Surgical treatment has a much higher rate of success than does medical management alone. In most cases, surgery ultimately will be necessary as the disease progresses, even if non-surgical approaches are tried first. The most common surgical procedure is a femoral head and neck ostectomy (FHO), also sometimes called a femoral head and neck excision (FHNE). This involves surgically removing the head and usually the neck of the long upper thigh bone (the femur) that, together with the pelvis and surrounding cartilage, forms the hip joint. The procedure basically allows a "false joint" to form from fibrous tissue, granulation tissue and other scar tissues that fill in and replace the removed ball-and-socket joint of the affected dog's hip.
A total hip replacement is another surgical option. This procedure in dogs, as in people, involves removing the entire damaged joint and replacing it with an artificial femoral head and pelvic hip joint socket. This is usually reserved for the uncommon large dog that is affected by Legg-Perthes disease. The procedure requires tremendous technical skill by the surgeon and should only be performed by a veterinarian who specializes in complicated orthopedic surgeries. The recovery time and expense of a total hip replacement are prohibitive to many owners, as well.
Use of a non-weight-bearing sling, sometimes called an Ehmer sling, reportedly allowed one dog's damaged femoral head and neck to remodel sufficiently without surgical intervention. However, this is highly controversial and is not considered to be a reliable treatment option by most veterinary orthopedic specialists.
Post-operative bandaging, cold-packing the affected site (cryotherapy) and activity restriction are all critical to a dog's recovery from hip surgery. Physical therapy is particularly important to rehabilitating the affected limb, sometimes including early limited weight-bearing exercises, depending upon the advice of the surgeon and other rehabilitation professionals. Small lead weights may be attached above the hock joint as "anklets" to encourage leg use, once exercise becomes safe and appropriate. Physical range-of-motion exercises are often part of the physical therapy protocol, as are swimming and other water exercises. Owners must manage their dogs' diet carefully to prevent obesity, which can put enormous stress on the hip joints.
Other less traditional techniques that may benefit dogs with Legg-Perthes disease, in addition to medical treatment, might include: massage therapy to help reduce pain, maintain healthy muscular tone and reduce collateral strain from compensation; possible application of acupuncture and/or acupressure techniques; use of herbal or other non-regulated supplements or homeopathic "remedies"; and other forms of supportive care that may help to ease pain, increase circulation, speed healing and otherwise promote wellness, relaxation and comfort.

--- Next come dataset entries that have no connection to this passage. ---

#[global] Instance aarch64_laws : PteLaws aarch64.
Proof.
  split.
  - exists 48. split; [lia|done].
  - done.
  - apply arm_present.
  - intros e He Hp. rewrite arm_present in Hp. destruct (arm_flags_word e) as [? ?]. split; [done|]. split; [done|]. by rewrite arm_flags_bit by (done || by left).
  - intros p f Hp (Hf & Hfm & Hf0). pose proof (arm_frame p Hp) as Hw. rewrite arm_present. arch.
    assert (Z.testbit (arm_pte_page p f) 0 = true) as H0 by (rewrite arm_encode_bit by listed; done).
    split; [by apply arm_encode_word|]. split; [done|]. split; [unfold arm_pte_address; rewrite arm_encode_address; by destruct Hp|].
    intros k Hk. change (arm_pte_flags (arm_pte_page p f)) with (pte_flags (Pte := aarch64) (arm_pte_page p f)).
    rewrite (arm_flags_bit (arm_pte_page p f) k) by done. unfold arm_flag. rewrite !arm_encode_bit by listed. unfold arm_page_bit. cbn [Z.eqb Pos.eqb orb].
    each_kept Hk; cbn [Z.eqb Pos.eqb]; rewrite ?negb_involutive; try done. by destruct (Z.testbit f 2).
  - done.
  - intros p user Hp f. destruct Hp as [Hp Ep]. destruct (arm_leads_to (pte_table (Pte := aarch64) p f) p) as [H1 H2]; [..|split; [done|]; done].
    + arch. unfold arm_pte_table. rewrite Ep. by apply word_lor; [apply word_lor; [apply arm_frame|apply word_bit]|apply word_bit].
    + arch. unfold arm_pte_table. bits. done.
    + arch. unfold arm_pte_table. bits. done.
    + arch. unfold arm_pte_table, arm_pte_address. by rewrite !lor_mask, <- Z.land_assoc by done.
  - intros e p f H. split; [done|]. destruct (arm_leads_inv e p H) as (He & H0 & H1 & Ha). destruct (arm_leads_to e p He H0 H1 Ha) as [_ E]. rewrite E. exact E.
  - intros e p p' H Hp'. destruct (arm_leads_inv e p H) as (He & H0 & H1 & Ha). destruct (arm_leads_to e p He H0 H1 Ha) as [_ ->].
    apply arm_leads_to.
    + by apply word_lor; [apply arm_frame|apply word_without].
    + arch. unfold arm_pte_retarget. by rewrite Z.lor_spec, testbit_without, H0, orb_true_r by lia.
    + arch. unfold arm_pte_retarget. by rewrite Z.lor_spec, testbit_without, H1, orb_true_r by lia.
    + arch. apply (join_address aarch64 48); [done|lia|done|by apply (without_mask aarch64)].
  - intros e p' He Hp Hp'. rewrite arm_present in *. pose proof (arm_frame p' Hp') as Hw. arch. unfold arm_pte_retarget.
    assert (forall k, k ∈ [0; 6; 7; 53; 54; 55; 56; 57; 58] -> Z.testbit (Z.lor p' (without e ARM_PTE_ADDRESS_MASK)) k = Z.testbit e k) as Hb.
    { intros k Hk. rewrite Z.lor_spec. repeat (apply elem_of_cons in Hk as [->|Hk];
        [rewrite arm_low, testbit_without by (done || lia); by rewrite andb_true_r|]). by apply not_elem_of_nil in Hk. }
    split; [by apply word_lor, word_without|]. split; [rewrite Hb by listed; done|].
    split; [apply (join_address aarch64 48); [done|lia|done|by apply (without_mask aarch64)]|].
    apply (arm_same_flags e); [done|rewrite Hb by listed; done|]. intros k Hk. apply Hb. by right.
  - intros e He Hp. unfold same_page. rewrite arm_present in *. arch. unfold arm_pte_mkold, arm_pte_address. split; [by apply word_without|].
    split; [by rewrite testbit_without, Hp by lia|]. split; [unfold without; by rewrite <- Z.land_assoc|].
    apply (arm_same_flags e); [done|by rewrite testbit_without, Hp by lia|]. intros k Hk.
    repeat (apply elem_of_cons in Hk as [->|Hk]; [rewrite testbit_without by lia; by rewrite andb_true_r|]). by apply not_elem_of_nil in Hk.
  - intros e He Hp. unfold same_page. rewrite arm_present in *. arch. unfold arm_pte_mkyoung, arm_pte_address. split; [by apply word_lor, word_bit|].
    split; [by rewrite Z.lor_spec, Hp|]. split; [by apply lor_mask|].
    apply (arm_same_flags e); [done|by rewrite Z.lor_spec, Hp|]. intros k Hk.
    repeat (apply elem_of_cons in Hk as [->|Hk]; [rewrite Z.lor_spec; by rewrite orb_false_r|]). by apply not_elem_of_nil in Hk.
Qed.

Some of these adjunct approaches lack controlled studies of their effectiveness and may not have established quality control methods or ways to assess their benefit to dogs with Legg-Perthes disease or other degenerative musculoskeletal disorders.

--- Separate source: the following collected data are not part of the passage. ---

(* ===== verification/Prelude.v ===== *)
(** * mxdriver: a verification development

    A Rocq model of the XCENA MX-DMA kernel driver (src/) and the theorems that make it
    correct.  Definitions keep the names of the C code, and their guards its order; a C
    integer is a [Z] with its wrap-around written out, an early return is
    [RETURN e WHEN c ;; k], state is a record that is passed along.

    ** The program and its parts

    A PCI function appears on the bus ([mxdma_pci_notify], src/init.c); the driver attaches
    to it: BARs, DMA parameters and MSI (src/init.c), a pair of queues in one of two versions
    (src/core_v1.c: mailboxes in device memory; src/core_v2.c: rings in host memory with
    doorbells and an admin queue), two kernel threads over them (src/core_common.c), a work
    queue and a cleaner of abandoned transfers (src/transfer.c), and three character devices
    (src/fops.c).  A process opens a node, takes a lease on the device (src/lease.c over the
    pure state machine of src/lease_sm.h), and then submits transfers and mailbox words
    through ioctls (src/ioctl.c) or maps the BAR.  A transfer becomes a command with PRP
    descriptors (src/core_common.c), is pushed by the submit thread, completed by the device,
    claimed by the complete thread under its id (src/helper.c), and waited for, or given up
    and left to the cleaner.  Teardown closes the device to new calls, drains the protocol,
    and frees memory only when the device cannot reach it.

    ** The library

    Lease of the device.
    - Uapi, LeaseTypes: constants, ioctl numbers and records of
      src/include/uapi/mx_dma_lease.h, the lease of a device and of a file, the file system
      calls as the parameter [vfs].
    - LeaseSM, LeaseInv, LeasePolicy: src/lease_sm.h; its invariant; the abstract policy the
      admission test implements and the exclusion it gives.
    - Lease, LeaseAnchor, LeaseWorld, LeaseSafety: src/lease.c, every ioctl split where the
      code drops its lock; all files of a device as a step relation, with direct calls,
      transfers and mappings; what the lease protects.
    - LeaseDomain: the slot-domain anchor of src/lease.c, step by step: who sets it, who
      drops it, and the path references behind it and the state anchor.
    - BarMap: BAR mapping (src/core_common.c) against mailbox registration (src/ioctl.c),
      whose two locked sections interleave with everything else; a registration in flight
      carries the request its first section accepted.

    Mailboxes and ioctls.
    - Bits, Mbox: bit fields, index and phase arithmetic (src/mbox.c, src/mx_dma.h).
    - Ioctl, MboxFifo: the handlers of src/ioctl.c as programs over device accesses, run
      against a device that moves between any two of them.  A write with [nowait] is only
      queued when it returns; it takes effect later, or, where a theorem allows it, out of
      order, torn or not at all.

    Transfers and queues.
    - SgDesc, SgWalk, SgEmit: counting and emitting PRP descriptors, and the walk of the
      device as the reference.
    - Command: commands of both versions.
    - Split: mapping bounds and the splitting of a buffer (src/transfer.c).
    - Transfer: the life of a transfer across waiter, threads, device and cleaner, one
      section under a lock per step.
    - Submit: the submission functions of src/transfer.c with every resource they take.
    - QueueV1, QueueV2, AdminV2: the queues and the admin protocol.
    - Handlers, Pipeline: the two handler threads over [mx_queue_ops], and their run over
      the version 2 rings against a device, as a refinement of Transfer.
    - Liveness: the watchdog against a complete thread that writes between any two of its
      accesses, and the timed wait.

    Device and module.
    - PciConfig: what attaching changes of the PCI function, and puts back.
    - Threads, QueueOps: [struct mx_operations] as a class with laws, discharged by both
      versions.
    - Lifecycle: [create_mx_pdev] and [destroy_mx_pdev], proved against the class.
    - Fops: file operations and the [io_ref] fence of the teardown.
    - Registry: attach, detach, notifier, loading and unloading, proved against a class of
      device operations that Lifecycle implements.

    ** What is shown

    - Exclusion: at most one lease family has live hardware access, a quiescent publisher is
      alone, a mapped BAR and a registered mailbox never coexist; the counters behind this
      are exact, and the one way it is lost (a faulting re-acquisition) is a theorem too.
    - Memory safety of DMA: a transfer outlives its command; a version 1 or version 2 command
      makes the device touch exactly its slice; submissions leak nothing on any path;
      teardown frees only what a quiet or disowned device held.
    - Queues: mailboxes and rings are FIFO queues; the rings and the threads implement the
      transfer model; nothing pushed is hidden from the device, no completion is missed or
      claims the wrong transfer; a queue the teardown finds idle leaves nothing but pings;
      a full pass of the complete thread leaves at most pongs that landed after the last
      completion.  The send mailboxes are queues as long as queued writes land in order.
    - Errors: outcomes of admin commands and of queue creation, undoing of a failed attach,
      late completions, and the places where the code falls short.
    - Termination: descriptor lists, passes of the threads, waits of a transfer (the ceiling
      rounded up to whole chunks), the freeing of a claimed transfer by the waiter and the
      cleaner alone, teardown.
    - The module: one object per PCI device, exact references, nothing left at unload.

    ** Bounds and fuel

    - An admin command polls at most [ADMIN_TIMEOUT] = 500 times for room and for its
      completion, as in src/core_v2.c.
    - [emit_loop] has one unit more than the descriptor count, each round stores at most one;
      [submit_loop] has the length of the list, [complete_loop] the number of posted entries:
      the theorems show that this is enough.
    - The wait loops of the teardown are unbounded in the code.  [None] is a loop that is
      still waiting after its fuel; what the device does is a function of the tick, and
      [Lifecycle.unbind_returns] gives the fuel after which it ends.
    - [wait_loop]: [Liveness.transfer_wait_bounded] gives a fuel from the parameters.
    - [wait_room] has the context reads as fuel; [MboxFifo.send_one_returns] shows that one
      is enough once the device has made room, and nothing bounds it when it does not.

    ** What is assumed of the rest

    The kernel's answers (allocations, copies, PCI and DMA calls, clocks, timeouts) are
    arguments, unconstrained unless a theorem says so.  Devices are parameters or steps: a
    mailbox device consumes or produces words in order, and takes a tail or a head from a
    context word only if it is one of its window; the writes queued to it take effect in
    order, and in [MboxFifo.sq_mailbox_fifo] none of them is lost except publications (the
    waiter never recovers one, the device fails none, and user memory is unchanged until it
    is read; [MboxFifo.nowait_lost_write_sends_stale] is what happens otherwise); a version 2 device reads its ring up
    to the doorbell, leaves one completion slot free as NVMe does, reports its head, and
    completes a command at most once with its id.  Interleaving is sequentially consistent
    and one locked section is one step.

    ** Not modelled

    - src/trace.h, src/trace.c: tracepoints, observation only.
    - Formatting in sysfs attributes, log messages, the device tables, class and node naming,
      binding of threads to NUMA nodes and their priorities: calls into the kernel without
      logic of the driver.
    - [mx_prewake_handlers]: it wakes a thread earlier and changes no state.
    - The version 1 mailboxes under both threads at once: QueueV1 has each direction, and
      Handlers the threads over them, but Pipeline is about version 2.
    - The payload of SEND_CMD_WITH_DATA, a queued write to device memory, in the sessions of
      MboxFifo: they have the command word only.
    - The standalone build (CONFIG_WO_CXL) in Registry beyond the parameter [cxl]; it is
      modelled in PciConfig and Lifecycle.
    - tests/, scripts/, install and packaging files.
*)

From Stdlib Require Export ZArith Lia Bool.
From stdpp Require Export base tactics option list gmap numbers.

The prognosis for dogs treated surgically for Legg-Perthes disease is very good to excellent, as long as owners are diligent about post-operative physical rehabilitation and supportive care. After treatment and rehabilitation, most dogs regain pain-free function of the affected hind leg and hip and are able to enjoy normal canine activities such as running, jumping, walking and playing throughout the course of a normal life span.